### What you need to do:
Return each line of the listing that follows in which the string "rational" can be found.

──────── Available data ────────

(** * Lyrics synchronisation core of musicStreamingCore (frontend/script.js)

    A shallow embedding of the cue parser ([parseCue], [timeToSeconds],
    [loadAllCues]) and of the synchronisation engine ([appendLyricsIfNeeded],
    [syncLyrics], the seek-bar listener) of the ABR player, followed by the
    properties of the lyrics specification that were checked against it.

    Conventions of the embedding:
    - a JavaScript string is the list of its UTF-16 code units ([list N]);
    - a JavaScript number is [number]: [Some q] is the finite double whose
      value is the rational [q], and [None] is NaN (the infinities do not
      occur: cue times and playback times are finite); comparisons are exact,
      and the arithmetic of the code ([js_add], [js_sub], [js_mul],
      [js_div]) rounds the exact result to the nearest double ([round64]);
      a decimal literal such as [0.2] is [dec 2 10], the double nearest to
      it, and a rational that is not a double stands for no number of the
      program;
    - the sentinel index [-1] is [None : option nat];
    - the [Set] displayedCues is a [gset nat];
    - the part of the document the engine touches is a map from the line
      index [i] to the element with id [cue-i]. *)

From Stdlib Require Import QArith Qround Qabs Qpower Lqa String Ascii Sorted.
From stdpp Require Import gmap list.
From Equations.Prop Require Import Equations.

(** ** JavaScript numbers *)

Definition number := option Q.

Definition num (z : Z) : number := Some (inject_Z z).

(** The sum and the difference as real numbers, before any rounding. The
    properties use them for the sums and differences of the specification;
    the only expression of the code written with them is [cue.start - 2] in
    the reveal pass, where the rounding changes nothing for the times of a
    media element ([reveal_test_rounded] below): [cue.start - 2] is a double
    when [cue.start] is a double from 2 on, and below 2 the difference and
    its rounding are both at most 0, which every playback time has
    reached. *)
Definition num_add (a b : number) : number :=
  match a, b with
  | Some x, Some y => Some (x + y)%Q
  | _, _ => None
  end.

Definition num_sub (a b : number) : number :=
  match a, b with
  | Some x, Some y => Some (x - y)%Q
  | _, _ => None
  end.

(** [a >= b] and [a <= b]; a comparison with NaN is false. *)
Definition num_ge (a b : number) : bool :=
  match a, b with
  | Some x, Some y => Qle_bool y x
  | _, _ => false
  end.

Definition num_le (a b : number) : bool :=
  match a, b with
  | Some x, Some y => Qle_bool x y
  | _, _ => false
  end.

(** *** Double precision

    A finite double is a rational [m * 2^e] with [|m| < 2^53] and
    [-1074 <= e <= 971]. *)

(** The integer nearest to [x], a tie going to the even one. *)
Definition round_half_even (x : Q) : Z :=
  let f := Qfloor x in
  match (x - inject_Z f ?= 1 # 2)%Q with
  | Lt => f
  | Gt => (f + 1)%Z
  | Eq => if Z.even f then f else (f + 1)%Z
  end.

(** [floor (log2 a)] for [0 < a]: the difference of the bit lengths of the
    numerator and of the denominator, or one less. *)
Definition binade (a : Q) : Z :=
  let e := (Z.log2 (Qnum a) - Z.log2 (Zpos (Qden a)))%Z in
  if Qle_bool (2 ^ e) a then e else (e - 1)%Z.

(** The double nearest to [q], a tie going to the even significand: the
    rounding of every arithmetic operation and of every numeric literal.
    The unit in the last place is [2^(binade - 52)], and [2^-1074] in the
    subnormal range. (At [2^1024] and above JavaScript has [Infinity],
    which the numbers of this file leave out.) *)
Definition round64 (q : Q) : Q :=
  let q := Qred q in
  match Qnum q with
  | 0%Z => 0%Q
  | _ =>
      let a := Qabs q in
      let ulp := (2 ^ Z.max (binade a - 52) (-1074))%Q in
      let m := inject_Z (round_half_even (a / ulp)) in
      Qred (if Qle_bool 0 q then m * ulp else - (m * ulp))
  end.

(** [a + b], [a - b], [a * b] and [a / b] (for [b] other than 0) as
    JavaScript computes them. *)
Definition js_add (a b : number) : number :=
  match a, b with
  | Some x, Some y => Some (round64 (x + y))
  | _, _ => None
  end.

Definition js_sub (a b : number) : number :=
  match a, b with
  | Some x, Some y => Some (round64 (x - y))
  | _, _ => None
  end.

Definition js_mul (a b : number) : number :=
  match a, b with
  | Some x, Some y => Some (round64 (x * y))
  | _, _ => None
  end.

Definition js_div (a b : number) : number :=
  match a, b with
  | Some x, Some y => Some (round64 (x / y))
  | _, _ => None
  end.

(** The literal [0.1]: the double nearest to one tenth. *)
Definition tenth : number := Some (round64 (1 # 10)).

(** ** JavaScript strings *)

Definition code_units (s : string) : list N :=
  List.map N_of_ascii (list_ascii_of_string s).

Definition LT : N := 60.
Definition GT : N := 62.
Definition COLON : N := 58.
Definition DOT : N := 46.

(** [\d] *)
Definition is_digit (c : N) : bool := (48 <=? c)%N && (c <=? 57)%N.

Definition digit_val (c : N) : Z := (Z.of_N c - 48)%Z.

(** [\s], which is also what [trim] strips: WhiteSpace and LineTerminator. *)
Definition is_ws (c : N) : bool :=
  ((9 <=? c)%N && (c <=? 13)%N) || (c =? 32)%N || (c =? 160)%N
  || (c =? 5760)%N || ((8192 <=? c)%N && (c <=? 8202)%N)
  || (c =? 8232)%N || (c =? 8233)%N || (c =? 8239)%N || (c =? 8287)%N
  || (c =? 12288)%N || (c =? 65279)%N.

Fixpoint trimStart (s : list N) : list N :=
  match s with
  | c :: s' => if is_ws c then trimStart s' else s
  | [] => []
  end.

Definition trimEnd (s : list N) : list N := rev (trimStart (rev s)).

Definition trim (s : list N) : list N := trimEnd (trimStart s).

(** Truthiness of a string: it is not empty. *)
Definition truthy (s : list N) : bool :=
  match s with [] => false | _ :: _ => true end.

(** [s.split(/\s+/)]: [tok] collects the characters since the last
    separator, [in_ws] tells that the scan is inside a separator. *)
Fixpoint split_ws_from (in_ws : bool) (tok : list N) (s : list N)
  : list (list N) :=
  match s with
  | [] => [rev tok]
  | c :: s' =>
      if is_ws c then
        if in_ws then split_ws_from true tok s'
        else rev tok :: split_ws_from true [] s'
      else split_ws_from false (c :: tok) s'
  end.

Definition split_ws (s : list N) : list (list N) := split_ws_from false [] s.

(** [s.split(sep)] for a one-character separator. *)
Fixpoint split_on_from (sep : N) (tok : list N) (s : list N)
  : list (list N) :=
  match s with
  | [] => [rev tok]
  | c :: s' =>
      if (c =? sep)%N then rev tok :: split_on_from sep [] s'
      else split_on_from sep (c :: tok) s'
  end.

Definition split_on (sep : N) (s : list N) : list (list N) :=
  split_on_from sep [] s.

(** The longest prefix of decimal digits, as (value, number of digits, rest). *)
Fixpoint digits_from (acc : Z) (n : nat) (s : list N) : Z * nat * list N :=
  match s with
  | c :: s' =>
      if is_digit c then digits_from (10 * acc + digit_val c)%Z (S n) s'
      else (acc, n, s)
  | [] => (acc, n, [])
  end.

Definition digits (s : list N) : Z * nat * list N := digits_from 0%Z 0%nat s.

(** An optional sign: [-1] or [1], and the rest. *)
Definition sign (s : list N) : Z * list N :=
  match s with
  | 45%N :: s' => ((-1)%Z, s')
  | 43%N :: s' => (1%Z, s')
  | _ => (1%Z, s)
  end.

────────

### Answer space:
      value is the rational [q], and [None] is NaN (the infinities do not
      it, and a rational that is not a double stands for no number of the
    A finite double is a rational [m * 2^e] with [|m| < 2^53] and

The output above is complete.